## [What to do]
Please copy every line from the records below that contains the string "Open".

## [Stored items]
□ □ □ □ □ □ □

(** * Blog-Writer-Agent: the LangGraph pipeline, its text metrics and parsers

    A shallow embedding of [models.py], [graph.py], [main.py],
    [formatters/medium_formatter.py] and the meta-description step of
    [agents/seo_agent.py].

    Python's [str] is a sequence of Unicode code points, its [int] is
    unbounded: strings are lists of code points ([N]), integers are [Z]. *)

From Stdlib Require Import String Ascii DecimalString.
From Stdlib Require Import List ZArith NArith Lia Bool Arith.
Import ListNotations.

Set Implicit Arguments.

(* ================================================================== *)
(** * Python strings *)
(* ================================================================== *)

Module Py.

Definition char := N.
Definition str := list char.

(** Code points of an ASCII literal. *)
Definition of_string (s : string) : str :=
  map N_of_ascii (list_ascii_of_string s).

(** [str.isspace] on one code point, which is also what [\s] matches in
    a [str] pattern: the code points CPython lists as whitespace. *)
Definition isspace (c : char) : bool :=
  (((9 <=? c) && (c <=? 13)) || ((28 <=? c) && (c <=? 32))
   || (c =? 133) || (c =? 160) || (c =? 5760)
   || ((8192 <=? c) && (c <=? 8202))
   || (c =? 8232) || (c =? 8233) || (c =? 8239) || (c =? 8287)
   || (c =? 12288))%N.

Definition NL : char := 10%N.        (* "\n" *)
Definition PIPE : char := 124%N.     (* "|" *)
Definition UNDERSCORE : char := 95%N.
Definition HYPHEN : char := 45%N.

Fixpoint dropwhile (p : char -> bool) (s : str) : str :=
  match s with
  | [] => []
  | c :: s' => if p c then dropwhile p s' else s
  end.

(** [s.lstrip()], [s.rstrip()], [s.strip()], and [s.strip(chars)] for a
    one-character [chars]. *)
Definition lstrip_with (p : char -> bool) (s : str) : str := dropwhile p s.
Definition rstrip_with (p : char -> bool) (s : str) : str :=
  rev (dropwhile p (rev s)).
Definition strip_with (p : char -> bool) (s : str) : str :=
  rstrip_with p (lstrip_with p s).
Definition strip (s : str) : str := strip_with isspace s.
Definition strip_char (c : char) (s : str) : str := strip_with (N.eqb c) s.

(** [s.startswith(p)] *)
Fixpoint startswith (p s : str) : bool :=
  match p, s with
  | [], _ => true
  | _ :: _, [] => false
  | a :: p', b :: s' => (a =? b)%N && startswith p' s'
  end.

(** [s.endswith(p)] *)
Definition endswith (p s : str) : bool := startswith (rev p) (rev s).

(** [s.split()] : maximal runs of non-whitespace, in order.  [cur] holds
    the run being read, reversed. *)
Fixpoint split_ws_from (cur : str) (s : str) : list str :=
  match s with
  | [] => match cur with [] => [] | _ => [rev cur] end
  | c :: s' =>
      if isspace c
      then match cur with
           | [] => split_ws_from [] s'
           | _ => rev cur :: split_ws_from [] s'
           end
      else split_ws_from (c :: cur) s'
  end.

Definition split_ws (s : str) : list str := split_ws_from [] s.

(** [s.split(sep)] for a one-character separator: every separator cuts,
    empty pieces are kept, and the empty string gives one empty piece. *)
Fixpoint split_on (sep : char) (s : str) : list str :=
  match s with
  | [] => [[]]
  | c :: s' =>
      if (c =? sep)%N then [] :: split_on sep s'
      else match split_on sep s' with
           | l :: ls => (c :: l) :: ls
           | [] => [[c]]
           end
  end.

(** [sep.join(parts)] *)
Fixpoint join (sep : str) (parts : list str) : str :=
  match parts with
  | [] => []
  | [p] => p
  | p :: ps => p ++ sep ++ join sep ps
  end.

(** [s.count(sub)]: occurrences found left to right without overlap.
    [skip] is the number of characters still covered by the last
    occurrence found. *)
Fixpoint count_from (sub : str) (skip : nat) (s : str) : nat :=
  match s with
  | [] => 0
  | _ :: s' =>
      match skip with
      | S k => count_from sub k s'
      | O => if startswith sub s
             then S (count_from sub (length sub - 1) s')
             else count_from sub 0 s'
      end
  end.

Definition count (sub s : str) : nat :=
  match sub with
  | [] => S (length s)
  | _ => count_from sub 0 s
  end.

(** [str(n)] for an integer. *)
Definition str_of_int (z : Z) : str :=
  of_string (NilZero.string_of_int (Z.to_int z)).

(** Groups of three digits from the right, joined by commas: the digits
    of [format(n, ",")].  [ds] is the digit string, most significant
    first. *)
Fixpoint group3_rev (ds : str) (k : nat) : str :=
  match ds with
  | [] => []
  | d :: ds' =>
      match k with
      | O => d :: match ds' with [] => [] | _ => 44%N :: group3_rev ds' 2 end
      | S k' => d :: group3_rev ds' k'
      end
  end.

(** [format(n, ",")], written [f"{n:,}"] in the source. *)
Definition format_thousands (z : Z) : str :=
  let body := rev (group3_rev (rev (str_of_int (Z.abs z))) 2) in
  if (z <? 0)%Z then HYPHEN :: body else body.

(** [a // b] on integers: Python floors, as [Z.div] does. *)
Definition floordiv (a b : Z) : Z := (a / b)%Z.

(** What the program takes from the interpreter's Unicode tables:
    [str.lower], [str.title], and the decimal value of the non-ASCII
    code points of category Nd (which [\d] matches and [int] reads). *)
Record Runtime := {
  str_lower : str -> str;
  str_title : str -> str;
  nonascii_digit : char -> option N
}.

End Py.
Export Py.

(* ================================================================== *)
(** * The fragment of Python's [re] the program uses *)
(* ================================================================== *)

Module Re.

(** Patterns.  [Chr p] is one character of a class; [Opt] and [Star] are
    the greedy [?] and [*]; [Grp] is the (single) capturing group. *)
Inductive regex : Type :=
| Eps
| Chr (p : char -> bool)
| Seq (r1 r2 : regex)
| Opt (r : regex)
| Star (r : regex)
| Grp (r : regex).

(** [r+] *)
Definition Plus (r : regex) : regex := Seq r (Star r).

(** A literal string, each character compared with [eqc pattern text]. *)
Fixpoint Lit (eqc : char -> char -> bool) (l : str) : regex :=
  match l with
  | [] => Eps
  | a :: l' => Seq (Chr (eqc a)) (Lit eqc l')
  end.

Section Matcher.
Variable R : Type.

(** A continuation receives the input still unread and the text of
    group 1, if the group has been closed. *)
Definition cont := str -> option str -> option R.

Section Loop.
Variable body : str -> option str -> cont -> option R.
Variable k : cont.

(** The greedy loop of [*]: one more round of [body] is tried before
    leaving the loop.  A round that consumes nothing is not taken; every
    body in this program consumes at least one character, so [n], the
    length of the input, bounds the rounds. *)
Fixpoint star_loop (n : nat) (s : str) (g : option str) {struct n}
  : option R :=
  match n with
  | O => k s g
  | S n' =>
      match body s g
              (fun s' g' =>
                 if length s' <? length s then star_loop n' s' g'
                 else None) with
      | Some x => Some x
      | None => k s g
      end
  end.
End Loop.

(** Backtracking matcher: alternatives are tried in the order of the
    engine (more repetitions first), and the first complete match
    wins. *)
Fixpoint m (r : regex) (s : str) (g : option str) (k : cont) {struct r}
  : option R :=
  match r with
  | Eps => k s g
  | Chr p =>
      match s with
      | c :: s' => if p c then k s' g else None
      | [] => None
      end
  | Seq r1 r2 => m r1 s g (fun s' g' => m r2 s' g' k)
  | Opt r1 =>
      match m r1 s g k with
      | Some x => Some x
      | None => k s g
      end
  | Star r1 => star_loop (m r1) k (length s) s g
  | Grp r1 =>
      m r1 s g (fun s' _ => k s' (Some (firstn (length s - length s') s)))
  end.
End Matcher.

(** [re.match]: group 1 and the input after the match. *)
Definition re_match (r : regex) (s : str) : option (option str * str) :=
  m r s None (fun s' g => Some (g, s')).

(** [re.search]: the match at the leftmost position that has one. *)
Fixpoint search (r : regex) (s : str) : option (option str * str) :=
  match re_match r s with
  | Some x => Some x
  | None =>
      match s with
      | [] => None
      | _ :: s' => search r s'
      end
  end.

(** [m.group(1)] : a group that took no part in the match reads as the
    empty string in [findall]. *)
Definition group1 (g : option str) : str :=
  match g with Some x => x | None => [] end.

□ □ □ □ □ □ □

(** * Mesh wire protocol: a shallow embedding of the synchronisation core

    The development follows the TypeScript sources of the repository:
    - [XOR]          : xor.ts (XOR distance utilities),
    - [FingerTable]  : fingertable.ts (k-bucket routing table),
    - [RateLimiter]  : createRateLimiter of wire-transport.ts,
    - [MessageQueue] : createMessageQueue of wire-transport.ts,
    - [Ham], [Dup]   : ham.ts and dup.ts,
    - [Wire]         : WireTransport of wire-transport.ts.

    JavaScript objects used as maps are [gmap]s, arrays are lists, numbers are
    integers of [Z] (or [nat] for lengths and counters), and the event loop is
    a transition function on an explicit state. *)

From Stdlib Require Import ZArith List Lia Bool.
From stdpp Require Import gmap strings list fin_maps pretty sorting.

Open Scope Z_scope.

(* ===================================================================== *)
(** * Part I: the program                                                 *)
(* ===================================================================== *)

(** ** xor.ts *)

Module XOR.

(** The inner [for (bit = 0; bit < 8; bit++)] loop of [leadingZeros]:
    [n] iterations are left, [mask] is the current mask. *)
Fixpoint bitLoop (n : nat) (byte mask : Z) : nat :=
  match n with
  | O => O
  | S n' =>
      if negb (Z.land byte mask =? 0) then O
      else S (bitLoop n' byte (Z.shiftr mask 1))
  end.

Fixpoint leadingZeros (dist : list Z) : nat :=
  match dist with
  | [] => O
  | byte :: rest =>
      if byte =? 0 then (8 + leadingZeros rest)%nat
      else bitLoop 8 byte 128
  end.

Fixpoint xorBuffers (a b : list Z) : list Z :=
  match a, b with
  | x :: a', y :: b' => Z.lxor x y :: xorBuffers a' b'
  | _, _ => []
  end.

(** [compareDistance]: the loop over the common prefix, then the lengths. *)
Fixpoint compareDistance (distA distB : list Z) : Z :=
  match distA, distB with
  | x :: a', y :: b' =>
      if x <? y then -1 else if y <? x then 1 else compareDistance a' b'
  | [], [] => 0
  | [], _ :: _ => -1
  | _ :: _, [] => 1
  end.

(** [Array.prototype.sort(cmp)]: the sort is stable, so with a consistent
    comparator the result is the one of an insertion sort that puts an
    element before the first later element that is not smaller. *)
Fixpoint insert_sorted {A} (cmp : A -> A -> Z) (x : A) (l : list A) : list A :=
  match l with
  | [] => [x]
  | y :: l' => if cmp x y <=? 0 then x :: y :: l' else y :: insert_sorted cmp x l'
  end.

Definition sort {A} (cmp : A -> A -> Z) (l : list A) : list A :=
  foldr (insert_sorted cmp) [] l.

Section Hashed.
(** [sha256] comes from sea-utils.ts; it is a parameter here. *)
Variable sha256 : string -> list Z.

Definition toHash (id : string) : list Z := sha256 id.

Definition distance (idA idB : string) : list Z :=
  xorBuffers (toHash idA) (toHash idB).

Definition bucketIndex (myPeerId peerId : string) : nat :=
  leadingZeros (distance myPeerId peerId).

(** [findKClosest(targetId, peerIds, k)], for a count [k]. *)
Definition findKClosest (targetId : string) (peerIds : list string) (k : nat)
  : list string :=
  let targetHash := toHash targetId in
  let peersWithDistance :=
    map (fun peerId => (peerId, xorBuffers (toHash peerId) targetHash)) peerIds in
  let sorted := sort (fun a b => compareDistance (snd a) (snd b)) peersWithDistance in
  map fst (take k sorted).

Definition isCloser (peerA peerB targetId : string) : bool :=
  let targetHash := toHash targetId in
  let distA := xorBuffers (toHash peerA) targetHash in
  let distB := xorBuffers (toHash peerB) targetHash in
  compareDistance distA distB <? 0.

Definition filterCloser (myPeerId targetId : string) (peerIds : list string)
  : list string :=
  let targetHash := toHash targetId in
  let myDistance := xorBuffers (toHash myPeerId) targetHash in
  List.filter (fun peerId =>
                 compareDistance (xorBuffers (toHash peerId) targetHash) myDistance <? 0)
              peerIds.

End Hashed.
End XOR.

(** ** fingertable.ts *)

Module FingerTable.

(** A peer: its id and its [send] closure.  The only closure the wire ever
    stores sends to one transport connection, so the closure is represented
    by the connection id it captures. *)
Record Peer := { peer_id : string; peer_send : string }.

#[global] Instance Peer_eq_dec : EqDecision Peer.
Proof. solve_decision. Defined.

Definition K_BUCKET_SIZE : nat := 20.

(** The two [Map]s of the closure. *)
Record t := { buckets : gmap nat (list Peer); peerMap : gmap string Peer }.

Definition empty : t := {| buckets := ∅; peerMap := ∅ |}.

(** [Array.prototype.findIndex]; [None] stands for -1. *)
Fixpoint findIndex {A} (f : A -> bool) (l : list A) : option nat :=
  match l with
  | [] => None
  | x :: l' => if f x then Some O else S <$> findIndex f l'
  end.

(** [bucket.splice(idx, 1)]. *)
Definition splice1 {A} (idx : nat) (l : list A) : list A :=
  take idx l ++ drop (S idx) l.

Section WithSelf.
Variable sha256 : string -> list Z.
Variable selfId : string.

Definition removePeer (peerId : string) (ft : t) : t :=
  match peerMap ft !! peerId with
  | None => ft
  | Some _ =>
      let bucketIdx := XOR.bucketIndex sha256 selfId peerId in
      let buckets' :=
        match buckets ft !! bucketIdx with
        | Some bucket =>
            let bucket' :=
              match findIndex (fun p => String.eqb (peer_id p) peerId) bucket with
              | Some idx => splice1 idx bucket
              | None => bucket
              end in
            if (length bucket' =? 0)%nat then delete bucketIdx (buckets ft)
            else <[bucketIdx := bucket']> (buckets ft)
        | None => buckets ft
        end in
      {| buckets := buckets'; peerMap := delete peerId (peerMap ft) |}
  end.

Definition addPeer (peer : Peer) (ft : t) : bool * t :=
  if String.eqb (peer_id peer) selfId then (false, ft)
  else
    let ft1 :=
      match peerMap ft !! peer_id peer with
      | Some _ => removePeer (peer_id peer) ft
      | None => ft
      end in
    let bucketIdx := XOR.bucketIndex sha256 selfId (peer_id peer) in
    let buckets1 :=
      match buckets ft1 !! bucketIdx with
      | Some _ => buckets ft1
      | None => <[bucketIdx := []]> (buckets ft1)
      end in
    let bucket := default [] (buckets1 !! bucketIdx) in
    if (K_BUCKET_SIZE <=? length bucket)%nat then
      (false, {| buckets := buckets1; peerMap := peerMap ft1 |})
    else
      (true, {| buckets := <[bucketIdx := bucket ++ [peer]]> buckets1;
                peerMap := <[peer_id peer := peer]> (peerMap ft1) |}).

□ □ □ □ □ □ □

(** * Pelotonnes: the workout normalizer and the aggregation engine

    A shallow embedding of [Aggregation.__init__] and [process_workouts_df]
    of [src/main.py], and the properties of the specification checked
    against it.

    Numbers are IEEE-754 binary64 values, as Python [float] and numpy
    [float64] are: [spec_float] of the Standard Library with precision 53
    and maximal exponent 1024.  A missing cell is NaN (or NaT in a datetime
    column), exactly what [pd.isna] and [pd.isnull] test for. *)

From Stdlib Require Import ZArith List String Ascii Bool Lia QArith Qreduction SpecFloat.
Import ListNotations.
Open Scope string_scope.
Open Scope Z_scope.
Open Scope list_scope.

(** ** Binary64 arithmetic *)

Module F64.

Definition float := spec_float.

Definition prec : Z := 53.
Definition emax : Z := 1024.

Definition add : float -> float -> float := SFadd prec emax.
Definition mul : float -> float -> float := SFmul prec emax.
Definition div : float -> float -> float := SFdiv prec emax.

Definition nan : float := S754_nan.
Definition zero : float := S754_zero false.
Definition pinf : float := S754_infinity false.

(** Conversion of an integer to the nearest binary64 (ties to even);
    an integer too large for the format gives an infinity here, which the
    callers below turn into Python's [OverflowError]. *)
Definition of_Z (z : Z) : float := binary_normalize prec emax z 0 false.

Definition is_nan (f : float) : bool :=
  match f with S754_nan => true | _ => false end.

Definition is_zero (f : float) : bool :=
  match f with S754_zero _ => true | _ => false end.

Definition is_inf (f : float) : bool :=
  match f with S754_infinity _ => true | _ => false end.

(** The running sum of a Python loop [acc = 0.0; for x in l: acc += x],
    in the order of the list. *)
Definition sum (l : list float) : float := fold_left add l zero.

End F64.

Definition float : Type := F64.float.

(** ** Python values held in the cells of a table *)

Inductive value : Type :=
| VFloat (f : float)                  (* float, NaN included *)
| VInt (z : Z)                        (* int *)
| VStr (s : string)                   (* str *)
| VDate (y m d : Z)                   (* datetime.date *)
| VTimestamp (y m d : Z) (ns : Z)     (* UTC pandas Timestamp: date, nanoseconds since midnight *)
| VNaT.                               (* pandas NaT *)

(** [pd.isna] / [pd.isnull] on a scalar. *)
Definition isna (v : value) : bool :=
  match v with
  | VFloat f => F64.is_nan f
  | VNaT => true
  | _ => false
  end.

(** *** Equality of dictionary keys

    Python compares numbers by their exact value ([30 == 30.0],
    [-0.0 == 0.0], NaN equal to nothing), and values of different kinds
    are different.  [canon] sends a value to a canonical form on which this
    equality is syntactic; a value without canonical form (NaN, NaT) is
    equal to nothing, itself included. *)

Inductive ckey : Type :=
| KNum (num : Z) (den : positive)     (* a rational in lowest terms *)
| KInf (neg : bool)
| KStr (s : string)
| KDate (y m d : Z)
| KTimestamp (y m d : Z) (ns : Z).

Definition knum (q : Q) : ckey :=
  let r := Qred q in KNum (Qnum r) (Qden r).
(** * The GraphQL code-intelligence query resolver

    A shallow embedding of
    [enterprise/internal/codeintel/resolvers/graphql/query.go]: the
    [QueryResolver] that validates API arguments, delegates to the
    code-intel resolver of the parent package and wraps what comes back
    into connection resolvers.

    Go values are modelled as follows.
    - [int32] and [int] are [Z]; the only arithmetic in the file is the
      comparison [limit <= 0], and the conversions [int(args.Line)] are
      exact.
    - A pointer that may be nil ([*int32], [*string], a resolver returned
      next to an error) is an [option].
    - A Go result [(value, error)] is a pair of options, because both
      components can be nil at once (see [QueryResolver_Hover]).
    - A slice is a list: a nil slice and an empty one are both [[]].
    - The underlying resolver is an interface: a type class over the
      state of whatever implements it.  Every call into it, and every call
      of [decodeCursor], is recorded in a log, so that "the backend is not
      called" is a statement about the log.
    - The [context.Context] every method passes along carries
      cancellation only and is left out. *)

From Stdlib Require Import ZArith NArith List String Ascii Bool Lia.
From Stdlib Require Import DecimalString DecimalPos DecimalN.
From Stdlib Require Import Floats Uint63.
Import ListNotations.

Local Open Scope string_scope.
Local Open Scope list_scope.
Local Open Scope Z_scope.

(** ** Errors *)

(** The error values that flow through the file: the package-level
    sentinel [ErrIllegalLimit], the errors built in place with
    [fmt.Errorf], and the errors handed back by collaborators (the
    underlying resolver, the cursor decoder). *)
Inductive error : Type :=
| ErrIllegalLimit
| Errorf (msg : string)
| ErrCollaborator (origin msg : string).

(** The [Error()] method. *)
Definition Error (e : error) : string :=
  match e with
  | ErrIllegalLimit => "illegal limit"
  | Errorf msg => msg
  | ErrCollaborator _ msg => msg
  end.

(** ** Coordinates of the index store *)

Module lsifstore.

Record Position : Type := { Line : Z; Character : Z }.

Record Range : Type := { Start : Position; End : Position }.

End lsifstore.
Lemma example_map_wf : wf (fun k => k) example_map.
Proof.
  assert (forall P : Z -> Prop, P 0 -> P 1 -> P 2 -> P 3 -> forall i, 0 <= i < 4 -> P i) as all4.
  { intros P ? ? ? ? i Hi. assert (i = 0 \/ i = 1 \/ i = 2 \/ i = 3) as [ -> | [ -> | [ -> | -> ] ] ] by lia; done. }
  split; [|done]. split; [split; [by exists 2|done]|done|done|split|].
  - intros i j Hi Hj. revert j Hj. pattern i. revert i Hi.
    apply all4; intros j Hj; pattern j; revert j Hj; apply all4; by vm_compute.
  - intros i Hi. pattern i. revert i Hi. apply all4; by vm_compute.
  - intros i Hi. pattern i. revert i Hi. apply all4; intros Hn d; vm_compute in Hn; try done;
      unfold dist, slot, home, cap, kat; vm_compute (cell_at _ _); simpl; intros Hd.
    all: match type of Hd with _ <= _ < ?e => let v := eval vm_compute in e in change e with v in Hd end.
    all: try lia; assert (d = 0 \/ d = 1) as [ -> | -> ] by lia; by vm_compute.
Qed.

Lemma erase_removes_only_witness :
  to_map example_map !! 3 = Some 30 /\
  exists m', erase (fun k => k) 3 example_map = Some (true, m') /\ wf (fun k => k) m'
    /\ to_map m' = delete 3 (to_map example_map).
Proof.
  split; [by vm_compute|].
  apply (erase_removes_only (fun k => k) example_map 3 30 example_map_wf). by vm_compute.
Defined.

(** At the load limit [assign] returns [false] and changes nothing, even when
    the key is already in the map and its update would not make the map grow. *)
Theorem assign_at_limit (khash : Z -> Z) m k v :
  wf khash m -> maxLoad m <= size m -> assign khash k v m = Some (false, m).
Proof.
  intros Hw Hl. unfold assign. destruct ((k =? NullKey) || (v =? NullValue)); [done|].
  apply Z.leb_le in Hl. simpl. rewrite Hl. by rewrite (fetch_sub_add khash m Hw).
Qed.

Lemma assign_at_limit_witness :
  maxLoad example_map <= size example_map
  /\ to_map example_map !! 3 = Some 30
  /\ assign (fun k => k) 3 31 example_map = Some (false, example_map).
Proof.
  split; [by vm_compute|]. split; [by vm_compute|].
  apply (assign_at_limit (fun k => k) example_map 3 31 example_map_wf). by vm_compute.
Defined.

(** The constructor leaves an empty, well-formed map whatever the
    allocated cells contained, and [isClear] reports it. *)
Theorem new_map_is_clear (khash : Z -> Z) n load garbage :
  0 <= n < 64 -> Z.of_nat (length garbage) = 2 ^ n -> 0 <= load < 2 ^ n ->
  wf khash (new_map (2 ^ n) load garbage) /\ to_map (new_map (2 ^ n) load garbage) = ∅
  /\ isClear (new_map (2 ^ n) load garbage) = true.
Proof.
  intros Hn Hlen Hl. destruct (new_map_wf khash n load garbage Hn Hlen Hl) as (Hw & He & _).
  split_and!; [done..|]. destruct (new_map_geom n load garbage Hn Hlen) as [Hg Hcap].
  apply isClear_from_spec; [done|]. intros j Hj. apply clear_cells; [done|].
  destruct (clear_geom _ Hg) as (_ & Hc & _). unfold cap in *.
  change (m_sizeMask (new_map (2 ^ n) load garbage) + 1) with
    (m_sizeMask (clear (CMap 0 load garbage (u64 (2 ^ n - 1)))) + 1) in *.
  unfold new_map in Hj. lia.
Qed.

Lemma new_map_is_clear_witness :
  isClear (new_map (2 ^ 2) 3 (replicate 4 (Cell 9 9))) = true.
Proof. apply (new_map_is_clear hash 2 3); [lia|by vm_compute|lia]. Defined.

□ □ □ □ □ □ □

## [Task result]
Open Scope Z_scope.
Open Scope string_scope.
Open Scope Z_scope.
Open Scope list_scope.
Local Open Scope string_scope.
Local Open Scope list_scope.
Local Open Scope Z_scope.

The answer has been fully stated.